(** C6: when the update at position [i] of a bulk reschedule fails with
    error [e] and is not the last one, the loop issues no further mutation
    exactly when the message of [e] is classified as a connection failure
    (it contains "Server has closed the connection" or "Connection reset by
    peer"); for any other error the update of the next action id is
    issued. *)
Theorem abort_iff_connection_error (projectId : option string)
    (toDateString : Date -> string) (date : option Date) (ids : list string)
    (responses : nat -> Response Action) (w : World) (i : nat) (e : TRPCError) :
  i < length (issued (events (handleOverdueBulkReschedule projectId toDateString
                                date ids responses w))) ->
  responses i = Rejected e ->
  S i < length ids ->
  issued (events (handleOverdueBulkReschedule projectId toDateString date ids
                    responses w)) !! i = ids !! i
  /\ (isConnectionError (err_message e) = true <->
      length (issued (events (handleOverdueBulkReschedule projectId toDateString
                                date ids responses w))) = S i)
  /\ (isConnectionError (err_message e) = false ->
      issued (events (handleOverdueBulkReschedule projectId toDateString date ids
                        responses w)) !! S i = ids !! S i).
Proof.
  rewrite reschedule_issued. intros Hi He Hlen.
  exact (loop_abort date (length ids) responses ids 0 i [] w e Hi He Hlen).
Qed.
(** * Laxmi Enterprise API: order intake, admin gate and catalogue

    A shallow embedding of [src/main.py] and [src/schemas.py].

    - Documents are Python dicts: finite maps from field names to values.
    - The document store is a finite map from collection names to lists of
      documents (the store's natural order), with a counter for fresh
      identifiers; the world also keeps a trace of the operations that
      reached the store and of the tasks scheduled.
    - A handler is a function from the world before the call to its outcome
      (a returned value or a raised exception) and the world after it.
    - A Python [str] is the string of the bytes of its UTF-8 encoding; where
      the code counts characters, the model counts the bytes that start one.
    - What the code takes from libraries that are not part of the repository
      (the email syntax check of [EmailStr], pydantic's coercions, the text of
      a float, the [ObjectId] syntax, [int], the header check of
      [EmailMessage]) is a parameter, gathered in [Externals]. *)

From Stdlib Require Import Floats.PrimFloat Ascii String.
From stdpp Require Import base option gmap strings list.

(** ** Values and documents *)

Definition ObjectId := N.

Inductive value :=
| VNone
| VBool (b : bool)
| VFloat (f : float)
| VStr (s : string)
| VOid (o : ObjectId).

Abbreviation doc := (gmap string value).

(** What the code uses of pydantic, bson and the Python runtime. *)
Class Externals := {
  (** [EmailStr]: the validated (normalised) address, or a failure. *)
  EmailStr : string → option string;
  (** [str(x)] for a float [x], as an f-string prints it. *)
  float_str : float → string;
  (** [ObjectId.is_valid(s)]. *)
  ObjectId_is_valid : string → bool;
  (** [ObjectId(s)] for a string accepted by [ObjectId.is_valid]. *)
  ObjectId_of_str : string → ObjectId;
  (** [str(oid)]. *)
  ObjectId_str : ObjectId → string;
  (** [int(s)]; [None] stands for [ValueError]. *)
  int_of_str : string → option Z;
  (** pydantic's lax mode on a [float] field given a value that is not a
      float: the float it makes of it (of a numeric string, say), if any. *)
  lax_float : value → option float;
  (** pydantic's lax mode on a [bool] field given a value that is not a
      bool: the bool it makes of it (of [1], of "yes", say), if any. *)
  lax_bool : value → option bool;
  (** [EmailMessage] (default policy) takes [s] as a header value:
      [msg[name] = s] raises [ValueError] when [s.splitlines()] has more than
      one line. *)
  header_ok : string → bool;
}.

(** ASCII lower-casing, [str.lower] on the strings compared below. *)
Definition lower_ascii (c : ascii) : ascii :=
  let n := nat_of_ascii c in
  if (65 <=? n)%nat && (n <=? 90)%nat then ascii_of_nat (n + 32) else c.

Fixpoint lower (s : string) : string :=
  match s with
  | EmptyString => EmptyString
  | String c s' => String (lower_ascii c) (lower s')
  end.

(** Python truthiness of a [str] and of an [Optional[str]]. *)
Definition truthy (s : string) : bool :=
  match s with EmptyString => false | _ => true end.

Definition truthy_opt (o : option string) : bool :=
  match o with Some s => truthy s | None => false end.
Lemma slice_trim_repeat (v : Qc) n e :
  0 < e ->
  py_slice (repeat v (padded_len n e)) (Some e) (Some (- e)) = repeat v n.
Proof.
  intros He. unfold py_slice, padded_len.
  rewrite repeat_length, slice_bounds_trim by exact He.
  rewrite skipn_repeat, firstn_repeat by lia. reflexivity.
Qed.

(** *** The steady state of the filter *)

Lemma Qc_sum_hd_tl l : Qc_sum l = (hd 0 l + Qc_sum (tl l))%Qc.
Proof. destruct l; simpl; ring. Qed.

Lemma hd_suffix_sums t : hd 0%Qc (suffix_sums t) = Qc_sum t.
Proof.
  induction t as [|x t IH]; simpl; auto. now rewrite IH.
Qed.

Lemma hd_map_scale (c : Qc) l : hd 0%Qc (map (fun z => z * c)%Qc l) = (hd 0 l * c)%Qc.
Proof. destruct l; simpl; ring. Qed.

Lemma Qc_sum_steady tb ta G :
  length tb = length ta ->
  Qc_sum (map2 (fun bj aj => bj - aj * G)%Qc tb ta) = (Qc_sum tb - G * Qc_sum ta)%Qc.
Proof.
  revert ta; induction tb as [|bj tb IH]; intros [|aj ta] H; simpl in *; try lia.
  - ring.
  - rewrite IH by lia. ring.
Qed.

(** With the output at [G c], the new state is the old one: the state
    [zi c] is a fixed point of the filter fed with the constant [c]. *)
Lemma steady_state_shift tb ta (c G : Qc) :
  let t := map2 (fun bj aj => bj - aj * G)%Qc tb ta in
  map2 Qcplus (map2 (fun bi ai => bi * c - ai * (G * c))%Qc tb ta)
              (tl (map (fun z => z * c)%Qc (suffix_sums t)) ++ [0%Qc])
  = map (fun z => z * c)%Qc (suffix_sums t).
Proof.
  revert ta; induction tb as [|bi tb IH]; intros [|ai ta]; try reflexivity.
  specialize (IH ta). cbv zeta in *.
  cbn [map2 suffix_sums map tl].
  set (t' := map2 (fun bj aj => (bj - aj * G)%Qc) tb ta) in *.
  destruct (suffix_sums t') as [|s ss] eqn:Hss.
  - assert (Ht' : t' = []) by (destruct t'; [reflexivity|discriminate]).
    unfold t' in Ht'.
    assert (Hrest : map2 (fun bi0 ai0 => (bi0 * c - ai0 * (G * c))%Qc) tb ta = []).
    { destruct tb, ta; try reflexivity. discriminate. }
    rewrite Hrest. cbn [map app map2 hd]. f_equal. ring.
  - cbn [map tl app map2 hd] in *. f_equal; [ring|]. exact IH.
Qed.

========

▶ _Task prompt_
Find where the line with "ObjectId_is_valid : string → bool;" sits in the material above, then copy exactly from it through the line with "Fixpoint lower (s". Add no other line.

▶ _Exercise result_
  ObjectId_is_valid : string → bool;
  (** [ObjectId(s)] for a string accepted by [ObjectId.is_valid]. *)
  ObjectId_of_str : string → ObjectId;
  (** [str(oid)]. *)
  ObjectId_str : ObjectId → string;
  (** [int(s)]; [None] stands for [ValueError]. *)
  int_of_str : string → option Z;
  (** pydantic's lax mode on a [float] field given a value that is not a
      float: the float it makes of it (of a numeric string, say), if any. *)
  lax_float : value → option float;
  (** pydantic's lax mode on a [bool] field given a value that is not a
      bool: the bool it makes of it (of [1], of "yes", say), if any. *)
  lax_bool : value → option bool;
  (** [EmailMessage] (default policy) takes [s] as a header value:
      [msg[name] = s] raises [ValueError] when [s.splitlines()] has more than
      one line. *)
  header_ok : string → bool;
}.

(** ASCII lower-casing, [str.lower] on the strings compared below. *)
Definition lower_ascii (c : ascii) : ascii :=
  let n := nat_of_ascii c in
  if (65 <=? n)%nat && (n <=? 90)%nat then ascii_of_nat (n + 32) else c.

Fixpoint lower (s : string) : string :=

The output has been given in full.